Mohamed Ali (1896-1926) et Tahar El Haddad (1899-1935)
Mohamed Ali est considéré comme le père du syndicalisme national en Tunisie ; célibataire, ce serait plutôt le frère aîné. Tahar El Haddad est la figure tutélaire d’intellectuel musulman progressiste de langue arabe. Leurs itinéraires se croisent dans la première Confédération générale tunisienne du travail (CGTT).
Commune origine familiale en milieu déshérité du Sud tunisien à El Hamma de Gabès ; Mohamed Ali y est né avant de suivre son père à Tunis, et très jeune, il va travailler au consulat d’Autriche aux côtés de son frère, pour devenir chauffeur du consul. Son métier sera par qualification : chauffeur-mécanicien.
Tahar El Haddad est né à Tunis, mais dans une famille de migrants gabésiens qui lui permet de passer de l’école coranique à la Grande mosquée El Zitouna en 1911 ; il en sort diplômé en 1923.
En 1911, Mohamed Ali accompagne comme chauffeur Anouar Pacha, dignitaire ottoman dépêché de Tunis en Tripolitaine auprès de la résistance turque à l’offensive italienne. Il entre dans la mouvance ottomane et se retrouve en Turquie pendant la guerre dans le milieu des militaires Jeunes Turcs et dans l’entourage d’Enver Pacha. Le général Jeune turc vient du front tripolitain et part à la recherche d’un soutien armé auprès de la révolution bolchevique avant de mourir dans le camp adverse. Les Tunisiens partisans des Turcs trouvent appui auprès des alliés allemands. C’est à Berlin que s’active Ali Bach Hamba, le banni (1911) du mouvement Jeune tunisien qui lance La revue du Maghreb.
En 1921, Mohamed Ali est à Berlin où il anime la confédération des étudiants arabes en Allemagne (El Arabia). Il est inscrit à l’Université mais en est renvoyé pour « insuffisance de travail » ; ce qui ne l’empêchera pas, quand il rentrera à Tunis en 1922-1923 et finalement en mars 1924, de passer pour docteur en économie politique. Il loge alors chez sa sœur en milieu gabésien et entreprend une campagne pour le développement du mouvement coopératif. On connaît ses idées par Tahar El Haddad qui rapporte une conférence faite à l’association la Khaldounia. Les coopératives doivent permettre d’échapper à la spéculation et à l’exploitation. On reconnaît là un leitmotiv des socialismes débutants dans l’Europe du xixe siècle et dans le monde arabe des années 1920. Une « coopérative commerciale pour l’achat et la vente de produits alimentaires » est ainsi créée.
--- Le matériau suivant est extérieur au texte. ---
(** * discord-onboarding-bot: a shallow embedding of the onboarding logic

    The development follows the layout of the repository:
    - [utils/validators.js]        : [isValidEmail], [isValidPhone],
                                     [isValidName], [sanitizeInput];
    - [utils/emailVerification.js] : [verifyPaidLearner];
    - [utils/onboarding.js]        : [handleResponse], [finalizeOnboarding];
    - [index.js]                   : [cacheInvites], [detectUsedInvite] and
                                     the [messageCreate] handler.

    JavaScript strings are sequences of UTF-16 code units; [length],
    [substring] and the regular expressions of the source (none carries the
    [u] flag) all work on code units, so a string is a [list N]. Identifiers
    handed out by the platform (user, guild, channel ids, invite codes) are
    opaque and are kept as [string]. *)

From Stdlib Require Import NArith ZArith Ascii String List Bool Lia.
From stdpp Require Import base option list strings gmap fin_maps.

Local Open Scope N_scope.

(* ===================================================================== *)
(** * Part I: definitions                                                 *)
(* ===================================================================== *)

(** ** JavaScript strings *)

Abbreviation jsstring := (list N).

(** The code unit of an ASCII character. *)
Definition code (a : ascii) : N := N_of_ascii a.

(** A string literal of the source, as code units. *)
Definition js (s : string) : jsstring := map code (list_ascii_of_string s).

(** A character range [lo-hi] of a character class. *)
Definition in_range (lo hi : ascii) (c : N) : bool :=
  (code lo <=? c) && (c <=? code hi).

(** Membership in an enumerated character class. *)
Definition one_of (cs : string) (c : N) : bool :=
  existsb (N.eqb c) (js cs).

(** [[0-9]], which is [\d] without the [u] flag. *)
Definition is_digit (c : N) : bool := in_range "0" "9" c.

(** [[a-zA-Z]] *)
Definition is_letter (c : N) : bool := in_range "a" "z" c || in_range "A" "Z" c.

(** [[a-zA-Z0-9]] *)
Definition is_alnum (c : N) : bool := is_letter c || is_digit c.

(** [[a-zA-Z0-9-]] *)
Definition is_alnum_hyphen (c : N) : bool := is_alnum c || one_of "-" c.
C’est cette réputation de savant et de propagandiste des coopératives ouvrières qui suscite l’appel des dockers en grève en juillet 1924. Mohamed Ali passe du rôle d’animateur du comité d’action et de soutien qui double le comité de grève, à la direction de la CGTT fondée face à l’Union des syndicats CGT, le 3 septembre 1924.
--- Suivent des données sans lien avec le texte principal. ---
(** * Steel Mill Slab Design: waste profile and partition evaluator

    A shallow embedding of [steel_mill_slab_design_problem.py].

    Python integers are unbounded and are modelled by [Z].  Python lists are
    Rocq lists; an index is a [Z], negative indices wrap around and an index
    out of range raises [IndexError], as in Python.  Python sets of integers
    are [gset Z].  The penalties are computed in Python as [1e6 * k] for an
    integer [k]: binary64 represents every integer of magnitude below 2^53
    exactly, so on that range the float arithmetic coincides with the integer
    arithmetic used here, and the penalty unit is the integer [1000000]. *)

From Stdlib Require Import Sorting.Sorted.
From stdpp Require Import base numbers list list_numbers gmap sets.

Local Open Scope Z_scope.

(** ** Python primitives *)

Module Py.

(** The exceptions the modelled code can raise.  [sys.exit(1)] raises
    [SystemExit]; [next] on an exhausted iterator raises [StopIteration]. *)
Inductive exn := IndexError | SystemExit | StopIteration.

Inductive result (A : Type) :=
| Ok (a : A)
| Raise (e : exn).
Arguments Ok {A} a.
Arguments Raise {A} e.

#[global] Instance result_ret : MRet result := λ A a, Ok a.
#[global] Instance result_bind : MBind result := λ A B k r,
  match r with
  | Ok a => k a
  | Raise e => Raise e
  end.

(** [len(l)] *)
Definition len {A} (l : list A) : Z := Z.of_nat (length l).

(** [l[i]] *)
Definition getitem {A} (l : list A) (i : Z) : result A :=
  let j := if i <? 0 then len l + i else i in
  if (0 <=? j) && (j <? len l) then
    match l !! Z.to_nat j with
    | Some x => Ok x
    | None => Raise IndexError
    end
  else Raise IndexError.

(** [l[i] = v] *)
Definition setitem {A} (l : list A) (i : Z) (v : A) : result (list A) :=
  let j := if i <? 0 then len l + i else i in
  if (0 <=? j) && (j <? len l) then Ok (<[Z.to_nat j := v]> l)
  else Raise IndexError.

(** [range(lo, hi)] *)
Definition range (lo hi : Z) : list Z := seqZ lo (hi - lo).

(** [[x] * n] *)
Definition list_mul {A} (x : A) (n : Z) : list A := replicate (Z.to_nat n) x.

(** [sum(l)]: a left fold from [0]. *)
Definition sum (l : list Z) : Z := foldl Z.add 0 l.

End Py.

Import Py.

(** ** Waste profile builder *)

(** The inner loop [for content in range(prev_size + 1, size)], over the
    list of the contents still to visit. *)
Fixpoint fill_waste (waste_for_content : list Z) (size : Z) (contents : list Z)
  : result (list Z) :=
  match contents with
  | [] => Ok waste_for_content
  | content :: rest =>
      w ← setitem waste_for_content content (size - content) ;
      fill_waste w size rest
  end.

(** The outer loop [for size in slab_sizes], threading [waste_for_content]
    and [prev_size].  The message printed before [sys.exit(1)] is not
    modelled. *)
Fixpoint sizes_loop (waste_for_content : list Z) (prev_size : Z) (slab_sizes : list Z)
  : result (list Z) :=
  match slab_sizes with
  | [] => Ok waste_for_content
  | size :: rest =>
      if size <? prev_size then Raise SystemExit
      else
        w ← fill_waste waste_for_content size (range (prev_size + 1) size) ;
        sizes_loop w size rest
  end.

Definition pre_compute_waste_for_content (slab_sizes : list Z) (sum_size_orders : Z)
  : result (list Z) :=
  sizes_loop (list_mul 0 (sum_size_orders + 1)) 0 slab_sizes.

(** ** The problem instance *)

Record SteelMillSlabDesignProblem := {
  nb_slab_sizes : Z;
  slab_sizes : list Z;
  max_size : Z;
  nb_colors : Z;
  nb_orders : Z;
  nb_slabs : Z;
  quantities_data : list Z;
  colors_data : list Z;
  sum_size_orders : Z;
  waste_for_content : list Z;
  nb_colors_max_slab : Z
}.

(** [next(it)] on an iterator over a list of tokens: the iterator is the
    list of the tokens not yet consumed. *)
Definition next (it : list Z) : result (Z * list Z) :=
  match it with
  | [] => Raise StopIteration
  | tok :: it' => Ok (tok, it')
  end.

(** [[int(next(it)) for _ in range(n)]] *)
Fixpoint read_sizes (n : nat) (it : list Z) : result (list Z * list Z) :=
  match n with
  | O => Ok ([], it)
  | S n' =>
      '(tok, it1) ← next it;
      '(toks, it2) ← read_sizes n' it1;
      Ok (tok :: toks, it2)
  end.

(** The loop reading the orders: [n] iterations left, threading the two
    lists, the running sum and the iterator. *)
Fixpoint read_orders (n : nat) (quantities colors : list Z) (total : Z) (it : list Z)
  : result (list Z * list Z * Z) :=
  match n with
  | O => Ok (quantities, colors, total)
  | S n' =>
      '(qty, it1) ← next it;
      '(col, it2) ← next it1;
      read_orders n' (quantities ++ [qty]) (colors ++ [col]) (total + qty) it2
  end.

(** [__init__], from the tokens [read_integers] returns. *)
Definition init (tokens : list Z) : result SteelMillSlabDesignProblem :=
  '(nb_sizes, it1) ← next tokens;
  '(sizes, it2) ← read_sizes (Z.to_nat nb_sizes) it1;
  max ← getitem sizes (-1);
  '(colors_count, it3) ← next it2;
  '(orders_count, it4) ← next it3;
  '(quantities, colors, total) ← read_orders (Z.to_nat orders_count) [] [] 0 it4;
  waste ← pre_compute_waste_for_content sizes total;
  Ok {| nb_slab_sizes := nb_sizes;
        slab_sizes := sizes;
        max_size := max;
        nb_colors := colors_count;
        nb_orders := orders_count;
        nb_slabs := orders_count;
        quantities_data := quantities;
        colors_data := colors;
        sum_size_orders := total;
        waste_for_content := waste;
        nb_colors_max_slab := 2 |}.

(** ** Slab partition evaluator *)

(** The penalty unit [1e6]. *)
Definition PENALTY_UNIT : Z := 1000000.

(** The three accumulators of [evaluate_solution]. *)
Record eval_state := {
  penalty : Z;
  used_slab_waste : Z;
  orders_in_candidate : list Z
}.

(** The state before the first slab. *)
Definition initial_state : eval_state :=
  {| penalty := 0; used_slab_waste := 0; orders_in_candidate := [] |}.

(** [len] of a Python set. *)
Definition set_len (s : gset Z) : Z := Z.of_nat (size s).

(** One iteration of [for slab in candidate]. *)
Definition process_slab (self : SteelMillSlabDesignProblem) (st : eval_state)
    (slab : list Z) : result eval_state :=
  let orders := orders_in_candidate st ++ slab in
  if len slab =? 0 then
    Ok {| penalty := penalty st;
          used_slab_waste := used_slab_waste st;
          orders_in_candidate := orders |}
  else
    cols ← mapM (getitem (colors_data self)) slab;
    let slab_colors : gset Z := list_to_set cols in
    let penalty1 :=
      if nb_colors_max_slab self <? set_len slab_colors
      then penalty st + PENALTY_UNIT * (set_len slab_colors - nb_colors_max_slab self)
      else penalty st in
    qtys ← mapM (getitem (quantities_data self)) slab;
    let content := sum qtys in
    let penalty2 :=
      if max_size self <? content
      then penalty1 + PENALTY_UNIT * (content - max_size self)
      else penalty1 in
    waste ← (if content <? len (waste_for_content self)
             then getitem (waste_for_content self) content
             else Ok (max_size self - content));
    Ok {| penalty := penalty2;
          used_slab_waste := used_slab_waste st + waste;
          orders_in_candidate := orders |}.

(** The loop [for slab in candidate]. *)
Fixpoint slabs_loop (self : SteelMillSlabDesignProblem) (st : eval_state)
    (candidate : list (list Z)) : result eval_state :=
  match candidate with
  | [] => Ok st
  | slab :: rest =>
      st' ← process_slab self st slab;
      slabs_loop self st' rest
  end.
Arrêté au début de février, il sera condamné en décembre 1925 – avec trois autres gabésiens sur les cinq Tunisiens à la direction de la CGTT – par le tribunal d’Alger qui juge « le complot » contre le Protectorat français de Tunisie. C’est Tahar El Haddad qui avec d’autres anciens de la Zitouna, a participé activement à cette première expérience de syndicalisme national, qui dresse l’historique de la CGTT en reconstituant presque immédiatement les faits et gestes de Mohamed Ali dans son livre de près de 200 pages publié en 1927 à l’imprimerie El Arab de Tunis : Al Oummâl al-toûnissiyyoun wa dhoubour al-’harakah al-niqâbiyyah (« Les travailleurs tunisiens et la naissance du mouvement syndical »).
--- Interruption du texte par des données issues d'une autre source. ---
(** X28: the block of a convolution that has been written can be read
    back with [read_binary_floats]: reading [filters] items from where the
    block begins gives the biases (or the zeros written for them) and leaves
    the handle on the next array, and reading as many items as the block
    holds gives all its arrays in order and leaves nothing. *)
Theorem block_read_back (layer : LayerInfo) (w w' : DarknetWeightsWriter) :
  write_convolutional_layer host layer w = (w', Ok tt) ->
  f32_valid (block_arrays layer) ->
  let written := drop (length (output_file w)) (output_file w') in
  read_binary_floats host written
    (Z.of_nat (length (block_arrays layer))) =
    ReadOk (block_arrays layer) [] /\
  exists n others,
    filters layer = Some n /\
    block_arrays layer = biases_or_zeros layer ++ others /\
    read_binary_floats host written n =
      ReadOk (biases_or_zeros layer) (f32_bytes host others).
Proof.
  intros H Hv written.
  apply write_conv_return in H as (n & ws & Hn & _ & Hlen & _ & Ho & _ & _).
  assert (Hw : written = f32_bytes host (block_arrays layer)).
  { unfold written. rewrite Ho. apply drop_app_length. }
  assert (Hread : forall a rest, f32_valid a ->
            read_binary_floats host (f32_bytes host a ++ rest)
              (Z.of_nat (length a)) = ReadOk a rest).
  { intros a rest Ha. unfold read_binary_floats.
    assert (Hneg : (Z.of_nat (length a) <? 0) = false)
      by (apply Z.ltb_ge; lia).
    rewrite Hneg, Nat2Z.id, np_fromfile_f32_bytes by exact Ha.
    rewrite Z.eqb_refl. reflexivity. }
  split.
  - rewrite Hw, <- (app_nil_r (f32_bytes host (block_arrays layer))).
    apply Hread, Hv.
  - exists n. eexists. split; [exact Hn|]. split; [reflexivity|].
    rewrite Hw, <- Hlen. unfold block_arrays at 1.
    rewrite f32_bytes_app. apply Hread.
    unfold block_arrays in Hv. apply f32_valid_app in Hv. tauto.
Qed.

Lemma write_conv_refusals (layer : LayerInfo) (w : DarknetWeightsWriter) :
  (file_handle w = false ->
   write_convolutional_layer host layer w =
   (w, Raise RuntimeError_file_not_opened)) /\
  (file_handle w = true -> type_is "convolutional" layer = false ->
   write_convolutional_layer host layer w =
   (w, Raise ValueError_not_convolutional)) /\
  (file_handle w = true -> type_is "convolutional" layer = true ->
   weights layer = None ->
   write_convolutional_layer host layer w =
   (w, Raise ValueError_missing_weights)).
Proof.
  unfold write_convolutional_layer, mbind, W_bind, require_open, raise.
  repeat split.
  - intros ->. reflexivity.
  - intros -> ->. reflexivity.
  - intros -> -> ->. reflexivity.
Qed.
Redevenu chauffeur-mécanicien, Mohamed Ali vit au Caire. Chauffeur d’un pacha, il aurait refusé de conduire l’Ambassadeur de France. Pour le compte d’une entreprise de louage de voitures, il trouve la mort le 10 mai 1928 dans un accident d’automobile survenu entre Djedda et La Mecque.
Après avoir soulevé la polémique et les protestations des gens de mosquée pour son deuxième livre publié en 1930 : Imra’atouna Fî’l-shariah wa’l-moujtama’ (« La femme tunisienne dans la législation religieuse et dans la société »), Tahar El Haddad meurt de tuberculose en décembre 1935.